--- What you will do ---
Copy out all lines of the records in which the word "runs" appears.

── Provided records

Lemma solver_only_bind {A B} (m : M A) (k : A -> M B) :
  solver_only m -> (forall a, solver_only (k a)) -> solver_only (bind m k).
Proof.
  intros Hm Hk w. unfold bind. specialize (Hm w).
  destruct (m w) as [[a|e] w']; simpl in *; [by rewrite Hk | done].
Qed.

Lemma solver_only_get_solver l : solver_only (get_solver l).
Proof. intros w. unfold get_solver. by destruct (solvers w !! l). Qed.

Lemma solver_only_put_solver l sv : solver_only (put_solver l sv).
Proof. by intros w. Qed.

Lemma solver_only_get_instance l : solver_only (get_instance l).
Proof. intros w. unfold get_instance. by destruct (instances w !! l). Qed.

Lemma solver_only_MySolver_new : solver_only MySolver_new.
Proof. by intros w. Qed.

Lemma solver_only_add l c : solver_only (solver_add l c).
Proof.
  apply solver_only_bind; [apply solver_only_get_solver |].
  intros sv. apply solver_only_put_solver.
Qed.

Lemma solver_only_push l : solver_only (solver_push l).
Proof.
  apply solver_only_bind; [apply solver_only_get_solver |].
  intros sv. apply solver_only_put_solver.
Qed.

Lemma solver_only_pop l : solver_only (solver_pop l).
Proof.
  apply solver_only_bind; [apply solver_only_get_solver |].
  intros sv. destruct (MySolver.pop sv);
    [apply solver_only_put_solver | apply pure_solver_only, pure_raise].
Qed.

Lemma solver_only_check z3_check l : solver_only (solver_check z3_check l).
Proof.
  apply solver_only_bind; [apply solver_only_get_solver |].
  intros sv. apply solver_only_bind; [apply solver_only_put_solver |].
  intros _. apply pure_solver_only, pure_ret.
Qed.

Lemma solver_only_for_each {A} (l : list A) body :
  (forall x, solver_only (body x)) -> solver_only (for_each l body).
Proof.
  intros Hb. induction l as [|x l IH]; simpl.
  - apply pure_solver_only, pure_ret.
  - apply solver_only_bind; [apply Hb | intros _; apply IH].
Qed.
Lemma simpleHash_loop_poly s : forall H,
  simpleHash_loop (toInt32 H) s = toInt32 (poly31 H s).
Proof.
  induction s as [|c s IH]; intro H; [reflexivity|].
  cbn [simpleHash_loop poly31]. rewrite <- IH. f_equal.
  destruct (toInt32_shift (toInt32 (toInt32 H) * 2 ^ 5)) as [e He]. rewrite He.
  destruct (toInt32_shift (toInt32 H)) as [b Hb]. rewrite Hb.
  destruct (toInt32_shift H) as [a Ha]. rewrite Ha.
  replace ((H + a * 2 ^ 32 + b * 2 ^ 32) * 2 ^ 5 + e * 2 ^ 32 - (H + a * 2 ^ 32) +
           Z.of_nat (nat_of_ascii c))
    with (H * 31 + Z.of_nat (nat_of_ascii c) + (31 * a + 32 * b + e) * 2 ^ 32) by ring.
  apply toInt32_add_mult.
Qed.


(** [simpleHash] is Java's [String.hashCode]: the exact recurrence
    [h * 31 + char] reduced to a signed 32-bit integer. *)
Theorem simpleHash_is_hashCode (str : string) :
  simpleHash str = toInt32 (poly31 0 str) /\ - 2 ^ 31 <= simpleHash str < 2 ^ 31.
Proof.
  assert (E : simpleHash str = toInt32 (poly31 0 str))
    by exact (simpleHash_loop_poly str 0).
  split; [exact E|]. rewrite E. apply toInt32_range.
Qed.



End TestKeysExtra.

(* ================================================================== *)
(** * Path helpers *)

Module PathApiFacts.
Import Js JsFacts PathFacts DigitFacts Path PathApi.

Lemma all_dec_digits_forall s : all_dec_digits s = forall_chars is_dec_digit s.
Proof. induction s as [|c s IH]; simpl; [reflexivity | now rewrite IH]. Qed.

Lemma prefix_value_nonneg s : forall acc, 0 <= acc -> 0 <= prefix_value 10 acc s.
Proof.
  induction s as [|c s IH]; intros acc Hacc; simpl; [exact Hacc|].
  destruct (digit_val 10 c) as [d|] eqn:Hd; [|exact Hacc].
  apply digit_val_range in Hd. apply IH. lia.
Qed.

Lemma digits_no_slash i : no_slash (to_radix 10 i) = true.
Proof.
  apply forall_chars_impl with (p := is_dec_digit); [|apply to_radix_dec_digits].
  intros c Hc. destruct (Ascii.eqb_spec c "/") as [->|]; [discriminate | reflexivity].
Qed.

Lemma digits_no_quote i : forall_chars (fun c => negb (Ascii.eqb "'" c)) (to_radix 10 i) = true.
Proof.
  apply forall_chars_impl with (p := is_dec_digit); [|apply to_radix_dec_digits].
  intros c Hc. destruct (Ascii.eqb_spec "'" c) as [<-|]; [discriminate | reflexivity].
Qed.



Lemma re_digits_to_radix i : re_digits (to_radix 10 i) = true.
Proof.
  destruct (to_radix_nonempty 10 i) as (c & r & E). unfold re_digits. rewrite E, <- E.
  rewrite all_dec_digits_forall. apply to_radix_dec_digits.
Qed.
(** * A folder watcher: [scripts/sample-script-watch-folder.py]

    The script waits for a directory to exist, derives an identifier from
    its creation time, and runs a monitoring session (a watchdog observer
    plus a heartbeat loop) until the tracked path disappears; then it
    starts over.

    The program is embedded as state-passing functions over a [World]: an
    oracle that holds the process environment, fixed when the interpreter
    starts, and answers, tick by tick, every other question the script
    asks of its surroundings (file metadata, whether the observer can
    start, and the filesystem events the observer delivers).
    Every external call is appended to the [trace], so that what the script
    logged, polled and slept is observable.  Loops that Python runs without
    bound take a fuel argument and answer [Running], with the state they
    reached, while they have not finished. *)

From Stdlib Require Import ZArith QArith String Ascii List Bool Lia.
From Stdlib Require Import DecimalString DecimalPos DecimalZ.
Import ListNotations.
Local Open Scope string_scope.
Local Open Scope Z_scope.

(** ** Python built-ins used by the script *)

Module Py.

(** [needle in hay] on [str]. *)
Fixpoint contains (needle hay : string) : bool :=
  if String.prefix needle hay then true
  else match hay with
       | EmptyString => false
       | String _ rest => contains needle rest
       end.

(** [int(x)] on a float, the float taken as the rational it denotes:
    truncation towards zero. *)
Definition int_of_float (x : Q) : Z := Z.quot (Qnum x) (Z.pos (Qden x)).

(** [str(n)], which is also what [f"{n}"] renders for an [int]. *)
Definition str_of_int (n : Z) : string := NilEmpty.string_of_int (Z.to_int n).

(** Truthiness of a [str]: [if s:]. *)
Definition truthy (s : string) : bool :=
  match s with EmptyString => false | String _ _ => true end.

(** Exceptions the modelled calls can raise.  All but
    [KeyboardInterrupt] derive from [Exception]; [FileNotFoundError]
    derives from [OSError]; the payload of [ValueError] and of
    [OverflowError] is [str(e)]. *)
Inductive exn : Type :=
| FileNotFoundError
| OSError
| ValueError (msg : string)
| OverflowError (msg : string)
| KeyboardInterrupt.

Definition is_Exception (e : exn) : bool :=
  match e with KeyboardInterrupt => false | _ => true end.

Definition is_FileNotFoundError (e : exn) : bool :=
  match e with FileNotFoundError => true | _ => false end.

Definition str_of_exn (e : exn) : string :=
  match e with
  | FileNotFoundError => "[Errno 2] No such file or directory"
  | OSError => "[Errno 13] Permission denied"
  | ValueError msg => msg
  | OverflowError msg => msg
  | KeyboardInterrupt => ""
  end.

(** What a call yields: a value or a raised exception. *)
Inductive outcome (A : Type) : Type :=
| Returned (a : A)
| Raised (e : exn).
Arguments Returned {A} a.
Arguments Raised {A} e.

(** *** [time.sleep(secs)] on an [int]

    The length is turned into nanoseconds in a signed 64-bit integer,
    which holds up to 9223372036 whole seconds either way; only then is
    its sign looked at. *)

Definition SLEEP_MAX : Z := 9223372036.

(** What [time.sleep(secs)] raises instead of sleeping, if anything. *)
Definition sleep_refusal (secs : Z) : option exn :=
  if ((secs <? - SLEEP_MAX) || (SLEEP_MAX <? secs))%bool
  then Some (OverflowError "timestamp too large to convert to C _PyTime_t")
  else if secs <? 0 then Some (ValueError "sleep length must be non-negative")
  else None.

(** *** [int(s)] on a [str], base 10

    CPython's reading of a literal, for strings whose characters are all
    below 256 (Latin-1), with the default limit of 4300 digits. *)

(** Characters [int] strips on both sides: tab to carriage return, the
    space, and the two spaces above 127, NEL and the no-break space. *)
Definition is_space (c : ascii) : bool :=
  let n := nat_of_ascii c in
  (((9 <=? n) && (n <=? 13)) || (n =? 32) || (n =? 133) || (n =? 160))%nat.

Definition digit_of (c : ascii) : option Z :=
  let n := nat_of_ascii c in
  if ((48 <=? n) && (n <=? 57))%nat then Some (Z.of_nat (n - 48)) else None.

Fixpoint lstrip (s : string) : string :=
  match s with
  | String c rest => if is_space c then lstrip rest else s
  | EmptyString => s
  end.

Fixpoint rstrip (s : string) : string :=
  match s with
  | EmptyString => EmptyString
  | String c rest =>
      match rstrip rest with
      | EmptyString => if is_space c then EmptyString else String c EmptyString
      | rest' => String c rest'
      end
  end.

(** Digits, with single underscores allowed between two digits.
    [acc] is the value read so far, [after_digit] tells whether the
    previous character was a digit. *)
Fixpoint digits (s : string) (acc : Z) (after_digit : bool) : option Z :=
  match s with
  | EmptyString => if after_digit then Some acc else None
  | String c rest =>
      match digit_of c with
      | Some d => digits rest (10 * acc + d) true
      | None =>
          if (Ascii.eqb c "_" && after_digit)%bool then digits rest acc false
          else None
      end
  end.

Fixpoint count_digits (s : string) : nat :=
  match s with
  | EmptyString => O
  | String c rest =>
      match digit_of c with
      | Some _ => S (count_digits rest)
      | None => count_digits rest
      end
  end.

Definition MAX_STR_DIGITS : nat := 4300.

Definition parse_int (s : string) : option Z :=
  let body := rstrip (lstrip s) in
  if (MAX_STR_DIGITS <? count_digits body)%nat then None
  else match body with
       | String "-" rest => option_map Z.opp (digits rest 0 false)
       | String "+" rest => digits rest 0 false
       | _ => digits body 0 false
       end.

End Py.
Export Py.

(** ** Library functions the script calls but does not define

    [os.path.abspath], [os.path.basename], [termcolor.colored] and [int]
    on a [str] are kept abstract; the theorems hold for any
    implementation.  [int_literal s] is what [int(s)] returns, [None]
    when it raises its [ValueError], whose text is then [int_error s].
    An instance is given further down for running the model. *)

Class Libs : Type := {
  abspath : string -> string;
  basename : string -> string;
  colored : string -> string -> string;
  int_literal : string -> option Z;
  int_error : string -> string
}.

(** ** Logging *)

Inductive Level : Type := INFO | WARNING | CRITICAL.

Definition getLevelName (l : Level) : string :=
  match l with
  | INFO => "INFO"
  | WARNING => "WARNING"
  | CRITICAL => "CRITICAL"
  end.

(** ** The surroundings *)

(** What [os.stat] answers for a path. *)
Inductive stat_reply : Type :=
| stat_ok (st_ctime : Q)
| stat_missing        (* ENOENT: FileNotFoundError *)
| stat_denied.        (* any other OSError *)

Inductive EventType : Type := created | deleted | modified | moved.

Record FileSystemEvent : Type := {
  event_type : EventType;
  src_path : string;
  dest_path : string
}.

Record Snapshot : Type := {
  stat : string -> stat_reply;
  get_ident : Z;                         (* [threading.get_ident()] *)
  watch_fails : string -> bool;          (* the observer cannot watch the path *)
  delivered : list FileSystemEvent       (* events the observer thread dispatches now *)
}.

(** [os_environ] is [os.environ]: filled once when the interpreter
    starts and written nowhere in the script, so it is the same at every
    tick.  Everything else may change from one tick to the next; [w t] is
    the snapshot at tick [t]. *)
Record World : Type := {
  os_environ : string -> option string;
  snapshot_at :> nat -> Snapshot
}.

(** Whether a stat of [path] succeeds. *)
Definition present (snap : Snapshot) (path : string) : bool :=
  match stat snap path with
  | stat_ok _ => true
  | _ => false
  end.

(** External calls, in the order the script makes them; a query is
    recorded with its answer. *)
Inductive Call : Type :=
| os_path_exists (path : string) (answer : bool)
| os_stat (path : string)
| os_getenv (key : string) (answer : option string)
| time_sleep (secs : Z)
| logging_log (level : Level) (text : string)
| observer_schedule (path : string)
| observer_start
| observer_stop
| observer_join.

Record State : Type := {
  clock : nat;
  trace : list Call
}.

Definition record (c : Call) (st : State) : State :=
  {| clock := clock st; trace := trace st ++ [c] |}.

Definition tick (st : State) : State :=
  {| clock := S (clock st); trace := trace st |}.

(** The cells of [monitor_folder] that the nested handler closes over:
    the [nonlocal folder_path] and the observer's stop flag. *)
Record Session : Type := {
  folder_path : string;
  observer_stopped : bool
}.

Definition DEFAULT_PERIODICITY : Z := 5.

(** How far a computation with a loop got on the fuel it was given:
    still inside the loop, or finished with an outcome. *)
Inductive progress (S A : Type) : Type :=
| Running (s : S)
| Done (r : outcome A) (s : S).
Arguments Running {S A} s.
Arguments Done {S A} r s.

(** How one turn of the session's loop ends. *)
Inductive turn : Type :=
| Again (ss : Session) (st : State)
| Leave (r : outcome unit) (ss : Session) (st : State).

(** ** The script *)

Section Script.

Context {L : Libs}.
Variable w : World.

(** *** Primitive calls *)

(** [os.stat(path)]. *)
Definition do_stat (path : string) (st : State) : outcome Q * State :=
  let st' := tick (record (os_stat path) st) in
  match stat (w (clock st)) path with
  | stat_ok t => (Returned t, st')
  | stat_missing => (Raised FileNotFoundError, st')
  | stat_denied => (Raised OSError, st')
  end.

(** [os.path.exists(path)]: a stat whose [OSError] is turned into [False]. *)
Definition exists_ (path : string) (st : State) : bool * State :=
  let answer := present (w (clock st)) path in
  (answer, tick (record (os_path_exists path answer) st)).

(** [os.getenv(key)], [None] when the variable is unset. *)
Definition getenv (key : string) (st : State) : option string * State :=
  let value := os_environ w key in
  (value, tick (record (os_getenv key value) st)).

(** [time.sleep(secs)]. *)
Definition sleep (secs : Z) (st : State) : outcome unit * State :=
  match sleep_refusal secs with
  | Some e => (Raised e, st)
  | None => (Returned tt, tick (record (time_sleep secs) st))
  end.

(** [int(s)] on a [str]. *)
Definition int_of_str (s : string) : outcome Z :=
  match int_literal s with
  | Some n => Returned n
  | None => Raised (ValueError (int_error s))
  end.
(** * Drawpile: the select() readiness multiplexer and the message envelope

    A shallow embedding of [src/server/ev/select.cpp] (class [EventSelect],
    the non-WIN32 build, which is the one that carries the [nfds_*]
    bookkeeping) and of the message header ([protocol::Message] and its
    reference counting pointer [protocol::MessagePtr]), followed by the
    properties of the specification that concern them. *)

From Stdlib Require Import ZArith Lia Bool.
From stdpp Require Import gmap list sorting.

Local Open Scope Z_scope.

(** ** Outcomes of a call

    A C++ call either returns, or trips an [assert]/[Q_ASSERT], or leaves
    the behaviour the language defines (signed overflow, a dangling or
    singular iterator, an [fd_set] macro used out of range). *)

Inductive fault := assertion_failed | undefined_behaviour.

Inductive result (A : Type) : Type :=
| Ok (a : A)
| Fail (f : fault).
Arguments Ok {A} a.
Arguments Fail {A} f.

Definition bind {A B} (m : result A) (k : A -> result B) : result B :=
  match m with
  | Ok a => k a
  | Fail f => Fail f
  end.

Definition assert (b : bool) : result unit :=
  if b then Ok tt else Fail assertion_failed.

Definition defined {A} (o : option A) : result A :=
  match o with
  | Some a => Ok a
  | None => Fail undefined_behaviour
  end.

Declare Scope result_scope.
Delimit Scope result_scope with result.
Notation "'let*' x ':=' m 'in' k" := (bind m (fun x => k))
  (at level 10, x pattern, m at level 100, k at level 200, only parsing)
  : result_scope.

(** ** Ordered containers

    [std::set<fd_t>] and [std::map<fd_t,uint>] keep their elements in
    ascending key order; iteration, [begin()] and [--end()] depend on it.
    They are lists kept strictly ascending.  The members are declared in
    [select.h]: [remove] names the iterator type of [fd_list],
    [std::map<fd_t,uint>::iterator], and [read_set], [write_set] and
    [error_set] are used as [std::set<fd_t>] ([insert] with a hint,
    [erase] by key, [size], [--end()]). *)

Module StdSet.
Fixpoint insert (x : Z) (l : list Z) : list Z :=
  match l with
  | [] => [x]
  | y :: l' =>
      if x <? y then x :: l
      else if x =? y then l
      else y :: insert x l'
  end.
(** * Facts about the built-ins *)

Section PyFacts.

Lemma rstrip_no_space sp s :
  all_chars (λ c, negb (sp c)) s = true → Py.rstrip sp s = s.
Proof.
  induction s as [|c s IH]; simpl; [done|].
  intros [Hc Hs]%andb_prop. rewrite (IH Hs).
  destruct s; [|done]. by destruct (sp c).
Qed.

Lemma lstrip_no_space sp s :
  all_chars (λ c, negb (sp c)) s = true → Py.lstrip sp s = s.
Proof.
  destruct s as [|c s]; simpl; [done|].
  intros [Hc _]%andb_prop. by destruct (sp c).
Qed.

Lemma strip_with_no_space sp s :
  all_chars (λ c, negb (sp c)) s = true → Py.strip_with sp s = s.
Proof.
  intros H. unfold Py.strip_with.
  rewrite (rstrip_no_space _ _ H). by apply lstrip_no_space.
Qed.

Lemma all_chars_weaken (P Q : ascii → bool) s :
  (∀ c, P c = true → Q c = true) → all_chars P s = true → all_chars Q s = true.
Proof.
  intros HPQ. induction s as [|c s IH]; simpl; [done|].
  intros [Hc Hs]%andb_prop. by rewrite (HPQ _ Hc), (IH Hs).
Qed.

Lemma digit_cases (d : Z) :
  (0 ≤ d < 10)%Z →
  d ∈ [0; 1; 2; 3; 4; 5; 6; 7; 8; 9]%Z.
Proof.
  intros Hd. repeat setoid_rewrite elem_of_cons. lia.
Qed.

Lemma digit_char_spec (d : Z) :
  (0 ≤ d < 10)%Z →
  Py.digit_of (Py.digit_char d) = Some d
  ∧ Ascii.eqb (Py.digit_char d) "_" = false
  ∧ literal_char (Py.digit_char d) = true.
Proof.
  intros Hd%digit_cases.
  repeat (apply elem_of_cons in Hd as [->|Hd]; [by vm_compute|]).
  by apply elem_of_nil in Hd.
Qed.
(** The parameter object that a reference stands for, when the heap holds a
    well-typed one there. *)
Definition dec_params (h : heap) (v : val) : option (UsageLineParams number) :=
  fs ← fields_of h v;
  usage ← dec_usage h (prop fs "usage");
  showCost ← match prop fs "showCost" with VBool b => Some b | _ => None end;
  costConfig ← dec_cost h (prop fs "costConfig");
  flags ← dec_flags h (prop fs "flags");
  used ← dec_number (prop fs "contextUsedTokens");
  max ← dec_number (prop fs "contextMaxTokens");
  Some (mkUsageLineParams usage showCost costConfig flags used max).

(** *** The functions

    Each carries the name of the function it transcribes, followed by [S]. *)

(** [estimateUsageCost({ usage, cost })]: the helper reads its argument object
    and returns; by the specification it has no effect of its own. *)
Definition estimateUsageCostS (arg : val) : St (option number) :=
  fun h =>
    (match dec_usage h (field h arg "usage"), dec_cost h (field h arg "cost") with
     | Some (Some usage), Some cost => estimateUsageCost usage cost
     | _, _ => None
     end, h).

(** [formatContextPercent(usedTokens, maxContext)] *)
Definition formatContextPercentS (usedTokens maxContext : val) : St (option string) :=
  match usedTokens, maxContext with
  | VNum used, VNum max =>
      if num_le_zero max || num_lt_zero used then mret None
      else
        let percent := round_percent used max in
        let tokensLabel := toUpperCase (formatTokenCount used) in
        mret (Some (tokensLabel +:+ " (" +:+ num_to_string percent +:+ "%)"))
  | _, _ => mret None
  end.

────

--- Response area ---
    its creation time, and runs a monitoring session (a watchdog observer
    logged, polled and slept is observable.  Loops that Python runs without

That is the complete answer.